◆ Work to complete ◆
Could you restate the whole listing word for word?

-- Record extracts follows --

(** * Leaderboard route and profile hooks of builder-score-miniapp

    A shallow embedding of the [GET] handler of the leaderboard API route
    (the route document of [src/app/layout.tsx]) and the properties of its
    request parsing, query construction, score extraction, sorting, rank
    assignment and statistics; and of the callbacks of the profile hooks
    ([useScoreRefresh], [useProfileActions], [useProfileCreatorScore]) and
    of the [ProfileScreen] component: what they set, what they call and
    when.

    Conventions of the embedding.
    - A JavaScript string is a [string]; a character stands for the code
      unit of the same number, so the strings of the model are those over
      the code units 0..255.
    - A JavaScript number the handler computes with is an integer, [Z]:
      the counts and scores of a provider body are taken as integers a
      double holds exactly.  The result of [parseInt] is a [JS.number]:
      [NaN], an infinity, or the integer nearest to the numeral that a
      double holds (53 significant bits, ties to even); [JS.toString]
      prints it as a template literal does, the shortest digits that
      round to it and the exponent form from [1e21].  The one
      floating-point product of the handler, [totalCreators * 0.3], is
      computed on the binary64 value of [0.3] with round-to-nearest-even
      ([JS.floor_times_0_3]).
    - [NextResponse.json] with a [status] throws where the [Response]
      constructor does: a status outside 200..599, or one that allows no
      body.
    - [undefined] and [null] are [None].  The body of a provider response
      is read as the handler's types read it: an object with optional
      [profiles] and [pagination].
    - The outbound calls ([fetch], [console.error]) are the nodes of a
      program tree, [Prog]; [run] executes a tree against a provider and
      records every call.
    - The body of a hook callback is a tree of events, [Eff]: the state
      setters and the calls to services that are not part of these files;
      [exec] runs it against a world that answers the calls. *)

From Stdlib Require Import ZArith List String Ascii Bool Lia.
From Stdlib Require Import Sorted Permutation DecimalString DecimalPos.
Import ListNotations.
Lemma String_relative p q :
  allBytes isUnreserved p = true ->
  url.String_ (url.mkURL EmptyString EmptyString None EmptyString p EmptyString
                 false false q EmptyString EmptyString)
  = p +:+ queryPart q.
Proof.
  intros Hp.
  pose proof (allBytes_impl _ _ _ unreserved_path Hp) as Hp'.
  unfold url.String_, url.stringHead, url.EscapedPath.
  cbn [url.Scheme url.Opaque url.User url.Host url.Path url.RawPath
         url.OmitHost url.ForceQuery url.RawQuery url.Fragment].
  change (url.nonEmpty "") with false.
  rewrite (eqb_star p Hp).
  rewrite (escape_plain p url.encodePath
             (allBytes_impl _ _ _ path_unescaped Hp')).
  cbn [andb orb url.isSome]. cbv iota.
  rewrite andb_false_r.
  rewrite (Cut_none p "/") by (now apply unreserved_lacks).
  cbn [fst].
  pose proof (unreserved_lacks p ":"%char Hp eq_refl) as Hcolon.
  unfold lacks in Hcolon. rewrite Hcolon.
  change ("" +:+ "" +:+ "") with EmptyString.
  change (("" =? "")%string) with true. cbn [andb]. cbv iota.
  rewrite nonEmpty_queryPart.
  change ("" +:+ "" +:+ p) with p. now rewrite append_empty_r.
Qed.

(** [addQueryOptions] on a path of unreserved bytes. *)
Lemma addQueryOptions_unreserved p opts :
  allBytes isUnreserved p = true ->
  addQueryOptions p (Some opts) = (p +:+ queryPart (optionQuery opts), None).
Proof.
  intros Hp. unfold addQueryOptions.
  change (query.Values (Some opts)) with (inr (optionValues opts) : result url.Values).
  cbv iota. rewrite (Parse_relative p Hp), Encode_optionValues.
  unfold url.withRawQuery.
  cbn [url.Scheme url.Opaque url.User url.Host url.Path url.RawPath
         url.OmitHost url.ForceQuery url.RawQuery url.Fragment url.RawFragment].
  now rewrite String_relative.
Qed.

(** Bytes that never stand in an encoded query. *)
Lemma optionQuery_lacks opts c :
  url.shouldEscape c url.encodeQueryComponent = true ->
  isEscapeByte c = false -> Ascii.eqb "=" c = false -> Ascii.eqb "&" c = false ->
  lacks c (optionQuery opts).
Proof.
  intros H1 H2 H3 H4. rewrite optionQuery_pairs.
  induction (optionPairs opts) as [|p l IH]; [reflexivity|].
  destruct l as [|p' l].
  - now apply queryPair_lacks.
  - change (str.Join (List.map queryPair (p :: p' :: l)) "&")
      with (queryPair p +:+ String "&" (str.Join (List.map queryPair (p' :: l)) "&")).
    apply lacks_app; [now apply queryPair_lacks|].
    apply lacks_cons; [exact H4|exact IH].
Qed.

Lemma lacks_noCTL q :
  (forall c, isCTL c = true -> lacks c q) ->
  url.stringContainsCTLByte q = false.
Proof.
  induction q as [|a q IH]; intros H; [reflexivity|].
  cbn [url.stringContainsCTLByte].
  destruct (isCTL a) eqn:Ha.
  - specialize (H a Ha). unfold lacks in H. cbn [str.Contains] in H.
    now rewrite Ascii.eqb_refl in H.
  - unfold isCTL in Ha. rewrite Ha. cbn [orb]. apply IH. intros c Hc.
    specialize (H c Hc). unfold lacks in *. cbn [str.Contains] in H.
    now apply orb_false_iff in H as [_ H].
Qed.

-- Record extracts concluded --

◆ Answer section ◆
(** * Leaderboard route and profile hooks of builder-score-miniapp

    A shallow embedding of the [GET] handler of the leaderboard API route
    (the route document of [src/app/layout.tsx]) and the properties of its
    request parsing, query construction, score extraction, sorting, rank
    assignment and statistics; and of the callbacks of the profile hooks
    ([useScoreRefresh], [useProfileActions], [useProfileCreatorScore]) and
    of the [ProfileScreen] component: what they set, what they call and
    when.

    Conventions of the embedding.
    - A JavaScript string is a [string]; a character stands for the code
      unit of the same number, so the strings of the model are those over
      the code units 0..255.
    - A JavaScript number the handler computes with is an integer, [Z]:
      the counts and scores of a provider body are taken as integers a
      double holds exactly.  The result of [parseInt] is a [JS.number]:
      [NaN], an infinity, or the integer nearest to the numeral that a
      double holds (53 significant bits, ties to even); [JS.toString]
      prints it as a template literal does, the shortest digits that
      round to it and the exponent form from [1e21].  The one
      floating-point product of the handler, [totalCreators * 0.3], is
      computed on the binary64 value of [0.3] with round-to-nearest-even
      ([JS.floor_times_0_3]).
    - [NextResponse.json] with a [status] throws where the [Response]
      constructor does: a status outside 200..599, or one that allows no
      body.
    - [undefined] and [null] are [None].  The body of a provider response
      is read as the handler's types read it: an object with optional
      [profiles] and [pagination].
    - The outbound calls ([fetch], [console.error]) are the nodes of a
      program tree, [Prog]; [run] executes a tree against a provider and
      records every call.
    - The body of a hook callback is a tree of events, [Eff]: the state
      setters and the calls to services that are not part of these files;
      [exec] runs it against a world that answers the calls. *)

From Stdlib Require Import ZArith List String Ascii Bool Lia.
From Stdlib Require Import Sorted Permutation DecimalString DecimalPos.
Import ListNotations.
Lemma String_relative p q :
  allBytes isUnreserved p = true ->
  url.String_ (url.mkURL EmptyString EmptyString None EmptyString p EmptyString
                 false false q EmptyString EmptyString)
  = p +:+ queryPart q.
Proof.
  intros Hp.
  pose proof (allBytes_impl _ _ _ unreserved_path Hp) as Hp'.
  unfold url.String_, url.stringHead, url.EscapedPath.
  cbn [url.Scheme url.Opaque url.User url.Host url.Path url.RawPath
         url.OmitHost url.ForceQuery url.RawQuery url.Fragment].
  change (url.nonEmpty "") with false.
  rewrite (eqb_star p Hp).
  rewrite (escape_plain p url.encodePath
             (allBytes_impl _ _ _ path_unescaped Hp')).
  cbn [andb orb url.isSome]. cbv iota.
  rewrite andb_false_r.
  rewrite (Cut_none p "/") by (now apply unreserved_lacks).
  cbn [fst].
  pose proof (unreserved_lacks p ":"%char Hp eq_refl) as Hcolon.
  unfold lacks in Hcolon. rewrite Hcolon.
  change ("" +:+ "" +:+ "") with EmptyString.
  change (("" =? "")%string) with true. cbn [andb]. cbv iota.
  rewrite nonEmpty_queryPart.
  change ("" +:+ "" +:+ p) with p. now rewrite append_empty_r.
Qed.

(** [addQueryOptions] on a path of unreserved bytes. *)
Lemma addQueryOptions_unreserved p opts :
  allBytes isUnreserved p = true ->
  addQueryOptions p (Some opts) = (p +:+ queryPart (optionQuery opts), None).
Proof.
  intros Hp. unfold addQueryOptions.
  change (query.Values (Some opts)) with (inr (optionValues opts) : result url.Values).
  cbv iota. rewrite (Parse_relative p Hp), Encode_optionValues.
  unfold url.withRawQuery.
  cbn [url.Scheme url.Opaque url.User url.Host url.Path url.RawPath
         url.OmitHost url.ForceQuery url.RawQuery url.Fragment url.RawFragment].
  now rewrite String_relative.
Qed.

(** Bytes that never stand in an encoded query. *)
Lemma optionQuery_lacks opts c :
  url.shouldEscape c url.encodeQueryComponent = true ->
  isEscapeByte c = false -> Ascii.eqb "=" c = false -> Ascii.eqb "&" c = false ->
  lacks c (optionQuery opts).
Proof.
  intros H1 H2 H3 H4. rewrite optionQuery_pairs.
  induction (optionPairs opts) as [|p l IH]; [reflexivity|].
  destruct l as [|p' l].
  - now apply queryPair_lacks.
  - change (str.Join (List.map queryPair (p :: p' :: l)) "&")
      with (queryPair p +:+ String "&" (str.Join (List.map queryPair (p' :: l)) "&")).
    apply lacks_app; [now apply queryPair_lacks|].
    apply lacks_cons; [exact H4|exact IH].
Qed.

Lemma lacks_noCTL q :
  (forall c, isCTL c = true -> lacks c q) ->
  url.stringContainsCTLByte q = false.
Proof.
  induction q as [|a q IH]; intros H; [reflexivity|].
  cbn [url.stringContainsCTLByte].
  destruct (isCTL a) eqn:Ha.
  - specialize (H a Ha). unfold lacks in H. cbn [str.Contains] in H.
    now rewrite Ascii.eqb_refl in H.
  - unfold isCTL in Ha. rewrite Ha. cbn [orb]. apply IH. intros c Hc.
    specialize (H c Hc). unfold lacks in *. cbn [str.Contains] in H.
    now apply orb_false_iff in H as [_ H].
Qed.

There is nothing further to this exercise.